***** Material to process

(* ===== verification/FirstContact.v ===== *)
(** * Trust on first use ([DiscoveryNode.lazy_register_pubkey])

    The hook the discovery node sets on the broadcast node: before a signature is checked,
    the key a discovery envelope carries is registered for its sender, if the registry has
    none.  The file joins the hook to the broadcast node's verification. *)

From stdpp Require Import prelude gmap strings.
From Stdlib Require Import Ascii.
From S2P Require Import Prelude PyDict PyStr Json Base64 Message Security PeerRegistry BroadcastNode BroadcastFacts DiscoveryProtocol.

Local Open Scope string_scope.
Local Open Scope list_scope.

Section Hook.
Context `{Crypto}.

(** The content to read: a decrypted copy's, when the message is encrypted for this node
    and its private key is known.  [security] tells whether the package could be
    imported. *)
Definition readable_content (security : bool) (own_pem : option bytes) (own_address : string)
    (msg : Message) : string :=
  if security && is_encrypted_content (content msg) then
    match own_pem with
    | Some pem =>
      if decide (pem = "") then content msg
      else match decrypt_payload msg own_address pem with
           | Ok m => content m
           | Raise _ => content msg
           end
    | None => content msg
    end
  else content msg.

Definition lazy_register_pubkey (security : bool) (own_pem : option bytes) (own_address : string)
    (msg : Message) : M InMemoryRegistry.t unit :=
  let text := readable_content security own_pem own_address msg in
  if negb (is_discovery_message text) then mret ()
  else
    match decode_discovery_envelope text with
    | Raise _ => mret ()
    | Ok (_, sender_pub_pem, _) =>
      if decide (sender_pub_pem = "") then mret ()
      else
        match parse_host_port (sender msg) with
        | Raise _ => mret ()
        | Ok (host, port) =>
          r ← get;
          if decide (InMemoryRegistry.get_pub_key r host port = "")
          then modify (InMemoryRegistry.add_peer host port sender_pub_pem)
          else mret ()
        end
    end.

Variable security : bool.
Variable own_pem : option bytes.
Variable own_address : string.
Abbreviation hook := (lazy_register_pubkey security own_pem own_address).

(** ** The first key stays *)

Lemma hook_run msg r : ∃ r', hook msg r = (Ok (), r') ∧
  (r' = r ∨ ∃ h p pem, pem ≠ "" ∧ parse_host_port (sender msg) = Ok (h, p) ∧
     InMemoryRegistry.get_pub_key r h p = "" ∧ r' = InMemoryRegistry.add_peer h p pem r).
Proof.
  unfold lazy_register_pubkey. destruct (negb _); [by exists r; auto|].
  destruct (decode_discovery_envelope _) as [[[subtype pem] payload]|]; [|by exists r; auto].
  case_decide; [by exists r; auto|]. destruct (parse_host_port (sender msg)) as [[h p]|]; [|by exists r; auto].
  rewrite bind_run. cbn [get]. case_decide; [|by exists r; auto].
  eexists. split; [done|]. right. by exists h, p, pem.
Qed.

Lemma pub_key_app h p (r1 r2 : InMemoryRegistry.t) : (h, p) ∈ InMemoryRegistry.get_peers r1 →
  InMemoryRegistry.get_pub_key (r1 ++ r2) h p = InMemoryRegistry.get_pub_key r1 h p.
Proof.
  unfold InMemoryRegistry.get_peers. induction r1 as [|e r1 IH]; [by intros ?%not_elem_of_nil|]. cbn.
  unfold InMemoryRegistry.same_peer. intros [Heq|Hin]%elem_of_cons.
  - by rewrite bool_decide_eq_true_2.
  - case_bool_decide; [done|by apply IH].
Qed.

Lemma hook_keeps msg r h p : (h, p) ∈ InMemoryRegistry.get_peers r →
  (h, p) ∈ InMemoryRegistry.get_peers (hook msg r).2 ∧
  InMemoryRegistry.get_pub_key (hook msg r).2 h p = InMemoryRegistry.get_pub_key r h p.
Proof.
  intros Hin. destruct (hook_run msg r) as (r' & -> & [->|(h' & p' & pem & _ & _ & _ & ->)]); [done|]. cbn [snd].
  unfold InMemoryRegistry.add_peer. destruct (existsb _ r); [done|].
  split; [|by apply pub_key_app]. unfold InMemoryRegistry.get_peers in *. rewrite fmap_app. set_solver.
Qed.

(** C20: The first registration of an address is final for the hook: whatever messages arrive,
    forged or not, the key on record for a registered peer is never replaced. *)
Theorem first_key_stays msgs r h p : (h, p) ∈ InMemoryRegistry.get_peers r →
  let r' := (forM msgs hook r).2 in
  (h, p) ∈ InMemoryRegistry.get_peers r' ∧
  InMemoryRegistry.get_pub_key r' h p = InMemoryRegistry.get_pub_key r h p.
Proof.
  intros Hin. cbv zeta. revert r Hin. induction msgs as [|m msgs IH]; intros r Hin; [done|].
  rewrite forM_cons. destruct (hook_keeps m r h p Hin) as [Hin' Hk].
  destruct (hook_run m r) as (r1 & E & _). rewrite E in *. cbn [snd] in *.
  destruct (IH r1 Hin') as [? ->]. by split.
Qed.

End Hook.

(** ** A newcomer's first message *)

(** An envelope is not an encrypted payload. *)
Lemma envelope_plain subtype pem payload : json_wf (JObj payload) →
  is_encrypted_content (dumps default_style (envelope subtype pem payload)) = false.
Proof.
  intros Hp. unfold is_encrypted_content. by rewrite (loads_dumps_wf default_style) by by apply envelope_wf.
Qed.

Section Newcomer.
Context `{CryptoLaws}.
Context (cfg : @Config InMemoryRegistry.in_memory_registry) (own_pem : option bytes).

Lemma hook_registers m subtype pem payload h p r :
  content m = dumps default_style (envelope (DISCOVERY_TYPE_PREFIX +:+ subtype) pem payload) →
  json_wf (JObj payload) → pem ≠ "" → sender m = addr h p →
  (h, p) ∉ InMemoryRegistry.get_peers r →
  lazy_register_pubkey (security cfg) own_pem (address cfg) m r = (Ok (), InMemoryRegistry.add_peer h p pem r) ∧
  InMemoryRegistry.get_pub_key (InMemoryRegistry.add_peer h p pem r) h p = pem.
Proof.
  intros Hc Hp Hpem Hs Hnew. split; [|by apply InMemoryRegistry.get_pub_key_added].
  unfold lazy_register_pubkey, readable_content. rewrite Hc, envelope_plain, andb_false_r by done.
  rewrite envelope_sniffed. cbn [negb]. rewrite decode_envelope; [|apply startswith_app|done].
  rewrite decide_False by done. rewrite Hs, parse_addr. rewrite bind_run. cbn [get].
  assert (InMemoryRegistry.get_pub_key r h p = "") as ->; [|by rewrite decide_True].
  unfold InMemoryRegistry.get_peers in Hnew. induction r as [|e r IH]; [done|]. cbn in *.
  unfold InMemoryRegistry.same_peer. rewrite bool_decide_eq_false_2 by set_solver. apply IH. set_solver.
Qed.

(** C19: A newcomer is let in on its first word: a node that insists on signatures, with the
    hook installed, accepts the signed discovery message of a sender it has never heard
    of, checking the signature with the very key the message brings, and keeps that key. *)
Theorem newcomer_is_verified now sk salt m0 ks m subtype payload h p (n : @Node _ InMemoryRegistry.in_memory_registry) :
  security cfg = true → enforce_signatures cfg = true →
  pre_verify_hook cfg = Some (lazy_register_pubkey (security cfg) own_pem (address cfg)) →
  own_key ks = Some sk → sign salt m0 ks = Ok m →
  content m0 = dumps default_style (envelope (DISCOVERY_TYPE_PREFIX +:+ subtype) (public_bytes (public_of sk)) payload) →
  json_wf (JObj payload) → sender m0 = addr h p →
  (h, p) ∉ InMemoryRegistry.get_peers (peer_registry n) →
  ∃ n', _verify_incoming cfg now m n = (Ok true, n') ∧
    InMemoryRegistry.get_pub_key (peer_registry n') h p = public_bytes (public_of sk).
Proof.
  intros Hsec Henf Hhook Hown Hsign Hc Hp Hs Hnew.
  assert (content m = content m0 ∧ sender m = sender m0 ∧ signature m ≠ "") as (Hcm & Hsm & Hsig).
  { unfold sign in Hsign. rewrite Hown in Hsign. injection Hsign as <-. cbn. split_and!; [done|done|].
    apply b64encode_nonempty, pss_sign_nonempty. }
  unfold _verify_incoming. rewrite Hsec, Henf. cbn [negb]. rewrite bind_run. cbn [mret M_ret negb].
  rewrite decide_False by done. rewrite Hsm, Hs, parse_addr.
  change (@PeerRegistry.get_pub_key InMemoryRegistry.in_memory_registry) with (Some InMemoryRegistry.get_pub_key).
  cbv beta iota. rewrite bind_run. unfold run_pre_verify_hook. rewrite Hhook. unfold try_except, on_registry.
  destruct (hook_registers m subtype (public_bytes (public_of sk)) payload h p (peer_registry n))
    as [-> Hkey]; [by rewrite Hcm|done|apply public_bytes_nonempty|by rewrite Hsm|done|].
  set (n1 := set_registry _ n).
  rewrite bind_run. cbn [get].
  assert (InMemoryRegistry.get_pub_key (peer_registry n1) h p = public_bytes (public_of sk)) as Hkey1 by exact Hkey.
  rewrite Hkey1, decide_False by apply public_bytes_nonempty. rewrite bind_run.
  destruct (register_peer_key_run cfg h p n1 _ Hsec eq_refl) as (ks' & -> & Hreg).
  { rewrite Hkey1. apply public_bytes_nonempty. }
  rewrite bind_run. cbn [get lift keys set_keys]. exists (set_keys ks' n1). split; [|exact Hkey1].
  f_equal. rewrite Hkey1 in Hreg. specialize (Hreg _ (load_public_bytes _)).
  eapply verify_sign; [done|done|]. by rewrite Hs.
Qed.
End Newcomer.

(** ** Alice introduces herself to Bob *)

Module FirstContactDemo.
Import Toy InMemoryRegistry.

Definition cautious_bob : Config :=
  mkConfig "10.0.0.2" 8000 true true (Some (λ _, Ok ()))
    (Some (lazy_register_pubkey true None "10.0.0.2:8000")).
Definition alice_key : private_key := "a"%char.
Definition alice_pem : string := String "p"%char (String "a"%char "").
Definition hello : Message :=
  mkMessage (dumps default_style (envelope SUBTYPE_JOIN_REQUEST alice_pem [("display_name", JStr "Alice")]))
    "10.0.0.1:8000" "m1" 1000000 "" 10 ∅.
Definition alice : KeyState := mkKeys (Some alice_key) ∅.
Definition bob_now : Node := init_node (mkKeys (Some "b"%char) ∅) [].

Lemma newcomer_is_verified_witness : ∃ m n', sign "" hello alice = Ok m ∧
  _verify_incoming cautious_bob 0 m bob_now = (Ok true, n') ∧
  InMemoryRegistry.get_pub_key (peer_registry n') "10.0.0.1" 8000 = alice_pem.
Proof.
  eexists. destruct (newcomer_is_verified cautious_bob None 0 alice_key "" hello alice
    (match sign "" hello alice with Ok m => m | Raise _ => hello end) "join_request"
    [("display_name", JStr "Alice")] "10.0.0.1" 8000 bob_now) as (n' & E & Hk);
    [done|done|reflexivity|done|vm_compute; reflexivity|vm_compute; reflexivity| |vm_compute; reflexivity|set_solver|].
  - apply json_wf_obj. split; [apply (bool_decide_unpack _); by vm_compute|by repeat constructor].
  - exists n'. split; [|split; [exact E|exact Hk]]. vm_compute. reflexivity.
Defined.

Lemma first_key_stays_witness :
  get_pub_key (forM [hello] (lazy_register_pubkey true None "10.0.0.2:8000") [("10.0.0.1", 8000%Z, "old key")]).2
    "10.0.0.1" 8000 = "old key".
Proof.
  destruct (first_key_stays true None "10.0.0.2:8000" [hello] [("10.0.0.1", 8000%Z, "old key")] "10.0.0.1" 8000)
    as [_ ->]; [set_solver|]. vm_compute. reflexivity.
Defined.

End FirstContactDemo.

**********

Output only the number of lines above holding "FirstContactDemo".

### Output for this task:
2